[Stored data]

(* ===== verification/ReplicationLoop.v ===== *)
(** The retry loop of [replicateTo]: the requests it builds, and when it does not terminate.
    With a follower that takes the entries it catches the follower up: [CatchUp.v]. *)

From S2P Require Import Prelude Model RaftLog Storage Membership ConfigEntry Node Election.
From S2P Require Import Apply SnapshotOps Replication ReplicationFacts Durability ReadIndex.

Section Loop.
Context {S : Type} `{Storage S} {W : Type} (T : Transport W).
Implicit Types n : RaftNode S.

(** There is no snapshot to send. *)
Definition no_snapshot n : Prop :=
  match st_LoadSnapshot (storage n) with
  | Ok sn => snap_LastIncludedIndex sn = 0%N
  | Err _ => True
  end.

(** The peer rejects every request, in the term of the request. *)
Definition always_rejects (peerID : NodeID) : Prop :=
  forall w args, exists w', tr_AppendEntries T w peerID args =
    (w', Ok (mkAppendEntriesReply (ae_Term args) peerID false)).

(** ** Frames *)

Lemma applyOne_leaderSt n n' b : applyOne n = (n', b) -> LeaderSt (state n') = LeaderSt (state n).
Proof.
  unfold applyOne, applyConfigurationEntryLocked, becomeFollowerLocked. intros E.
  repeat (split_hyp_match E; simplify_eq; try done).
Qed.

Lemma applyCommitted_leaderSt n : LeaderSt (state (applyCommitted n)) = LeaderSt (state n).
Proof.
  unfold applyCommitted. generalize (N.to_nat (commitIndex n - lastApplied n)). intros fuel.
  revert n; induction fuel as [|fuel IH]; intros n; cbn; [done|].
  destruct (applyOne n) as [n1 []] eqn:E; apply applyOne_leaderSt in E; [by rewrite IH|done].
Qed.

Lemma sendInstallSnapshot_none peerID w n :
  no_snapshot n -> sendInstallSnapshot T peerID w n = (w, n, false).
Proof.
  unfold no_snapshot, sendInstallSnapshot, buildInstallSnapshot. intros Hs.
  destruct (negb _); [done|]. case_bool_decide; [done|].
  destruct (nextIndexOf n peerID); [|done]. destruct (st_LoadSnapshot _) as [sn|]; [|done].
  rewrite Hs. done.
Qed.

(** A leader with an uncompacted log can always build a request. *)
Lemma collectEntries_total l count index :
  log_wf l -> lastIncludedIndex l = 0%N -> (0 < index)%N ->
  (index + N.of_nat count <= lastIndexLocked l + 1)%N -> is_u64 (lastIndexLocked l + 1)%N ->
  exists es, collectEntries l count index = Some es.
Proof.
  intros Hwf Hb. revert index; induction count as [|count IH]; intros index Hi Hle Hu; cbn; [eauto|].
  assert (is_Some (getLocked l index)) as [e ->] by (apply getLocked_range; [done|lia]).
  rewrite u64_add_small by lia. destruct (IH (index + 1)%N) as [es ->]; [lia..|]. eauto.
Qed.

Lemma buildAppendEntries_total n peerID next :
  role n = Leader -> log_wf (log n) -> lastIncludedIndex (log n) = 0%N ->
  is_u64 (lastIndexLocked (log n) + 1)%N -> nextIndexOf n peerID = Some next ->
  (1 <= next <= lastIndexLocked (log n) + 1)%N ->
  exists pt es, buildAppendEntries n peerID =
    Some (mkAppendEntriesArgs (currentTerm n) (id n) (next - 1) pt es (commitIndex n)) /\
    length es = N.to_nat (lastIndexLocked (log n) + 1 - next) /\
    forall k e, es !! k = Some e -> le_Index e = (next + N.of_nat k)%N.
Proof.
  intros Hr Hwf Hb Hu Hn Hrange. unfold buildAppendEntries. rewrite bool_decide_false by (intros Hx; exact (Hx Hr)).
  rewrite Hn.
  destruct (collectEntries_total (log n) (N.to_nat (lastIndexLocked (log n) + 1 - next)) next)
    as [es Hes]; [done|done|lia..|].
  pose proof Hes as Hsp. apply collectEntries_spec in Hsp as [Hlen Hall]; [|lia].
  rewrite Hes. assert (forall k e, es !! k = Some e -> le_Index e = (next + N.of_nat k)%N) as Hix.
  { intros k e Hk. by apply (getLocked_index (log n)), Hall. }
  destruct (N.ltb_spec 1 next).
  - rewrite u64_sub_small by lia.
    assert (is_Some (getLocked (log n) (next - 1))) as [pe ->] by (apply getLocked_range; [done|lia]).
    eexists _, _. split; [done|done].
  - replace (next - 1)%N with 0%N by lia. eexists _, _. split; [done|done].
Qed.

Lemma matchIndexOf_leaderSt n n' peerID :
  LeaderSt (state n') = LeaderSt (state n) -> matchIndexOf n' peerID = matchIndexOf n peerID.
Proof. unfold matchIndexOf. by intros ->. Qed.

(** An accepted request brings the match index to its last entry. *)
Lemma handle_accept peerID args n e :
  role n = Leader -> ae_Term args = currentTerm n -> last (ae_Entries args) = Some e ->
  (le_Index e <= matchIndexOf
    (handleAppendEntriesReply peerID args (mkAppendEntriesReply (ae_Term args) peerID true) n) peerID)%N.
Proof.
  intros Hr Ht He. unfold handleAppendEntriesReply. cbn [aer_Term aer_Success]. rewrite Ht, N.ltb_irrefl.
  rewrite bool_decide_false by (intros Hx; exact (Hx Hr)). rewrite N.eqb_refl, He. cbn [negb].
  set (n1 := if (_ <? _)%N then _ else n).
  assert (le_Index e <= matchIndexOf n1 peerID)%N as Hm.
  { unfold n1. destruct (N.ltb_spec (matchIndexOf n peerID) (le_Index e)); [|lia].
    unfold matchIndexOf. cbn. rewrite lookup_insert_eq. cbn. lia. }
  clearbody n1. destruct (advanceCommitIndexLocked n1) as [n2 b] eqn:E.
  apply advanceCommitIndexLocked_set in E as [c ->].
  destruct b; rewrite (matchIndexOf_leaderSt n1); rewrite ?applyCommitted_leaderSt; done.
Qed.

(** Replication to a peer that keeps rejecting never ends.  A peer that
    answers in the leader's term but rejects even the request that starts at
    index 1 (a follower whose storage fails) keeps the loop of [replicateTo]
    running forever, whatever the fuel. *)
Theorem replicateTo_spins fuel peerID next w n :
  role n = Leader -> transportSet n = true -> no_snapshot n -> log_wf (log n) ->
  lastIncludedIndex (log n) = 0%N -> is_u64 (lastIndexLocked (log n) + 1)%N ->
  always_rejects peerID -> nextIndexOf n peerID = Some next ->
  (1 <= next <= lastIndexLocked (log n) + 1)%N ->
  replicateTo T fuel peerID w n = None.
Proof.
  intros Hr Htr Hs Hwf Hb Hu Hrej. revert next w n Hr Htr Hs Hwf Hb Hu.
  induction fuel as [|fuel IH]; intros next w n Hr Htr Hs Hwf Hb Hu Hn Hrange; [done|].
  cbn [replicateTo]. rewrite Htr, sendInstallSnapshot_none by done. cbn [negb].
  destruct (buildAppendEntries_total n peerID next) as (pt & es & -> & _ & _); [done..|].
  destruct (Hrej w (mkAppendEntriesArgs (currentTerm n) (id n) (next - 1) pt es (commitIndex n))) as [w1 ->].
  cbn [ae_Term aer_Success]. unfold handleAppendEntriesReply. cbn [aer_Term aer_Success ae_Term].
  rewrite N.ltb_irrefl. rewrite (bool_decide_false (role n ≠ Leader)) by (intros Hx; exact (Hx Hr)).
  rewrite N.eqb_refl, Hn. cbn [negb]. change (default 0%N (Some next)) with next.
  destruct (N.ltb_spec 1 next).
  - rewrite u64_sub_small by lia. rewrite bool_decide_false by (intros Hx; exact (Hx Hr)).
    apply (IH (next - 1)%N); try done; [|cbn; lia]. unfold nextIndexOf. cbn. by rewrite lookup_insert_eq.
  - rewrite bool_decide_false by (intros Hx; exact (Hx Hr)). by apply (IH next).
Qed.

End Loop.

(** ** Witnesses *)

(** A peer that rejects all requests. *)
Definition rejecting_peer : Transport unit :=
  mkTransport unit
    (fun w p args => (w, Err (Msg "unreachable")))
    (fun w p args => (w, Err (Msg "unreachable")))
    (fun w p args => (w, Ok (mkAppendEntriesReply (ae_Term args) p false)))
    (fun w p args => (w, Err (Msg "unreachable"))).

(** The leader of [sample_node] believes that b needs entry 3 next. *)
Definition loop_leader : RaftNode MemoryStorage := sample_node "a" Leader two_entries.

Lemma replicateTo_spins_witness :
  replicateTo rejecting_peer 1000 "b" tt (set_nextIndex "b" 2 loop_leader) = None.
Proof.
  apply (replicateTo_spins rejecting_peer 1000 "b" 2 tt
    (set_nextIndex "b" 2 loop_leader)).
  - done.
  - done.
  - done.
  - solve_log_wf.
  - done.
  - vm_compute. done.
  - intros w args. by exists w.
  - vm_compute. done.
  - vm_compute. done.
Defined.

## To do
Every line that holds the string "keeps" must be copied from the records above.

## Expected answer
(** Replication to a peer that keeps rejecting never ends.  A peer that
    index 1 (a follower whose storage fails) keeps the loop of [replicateTo]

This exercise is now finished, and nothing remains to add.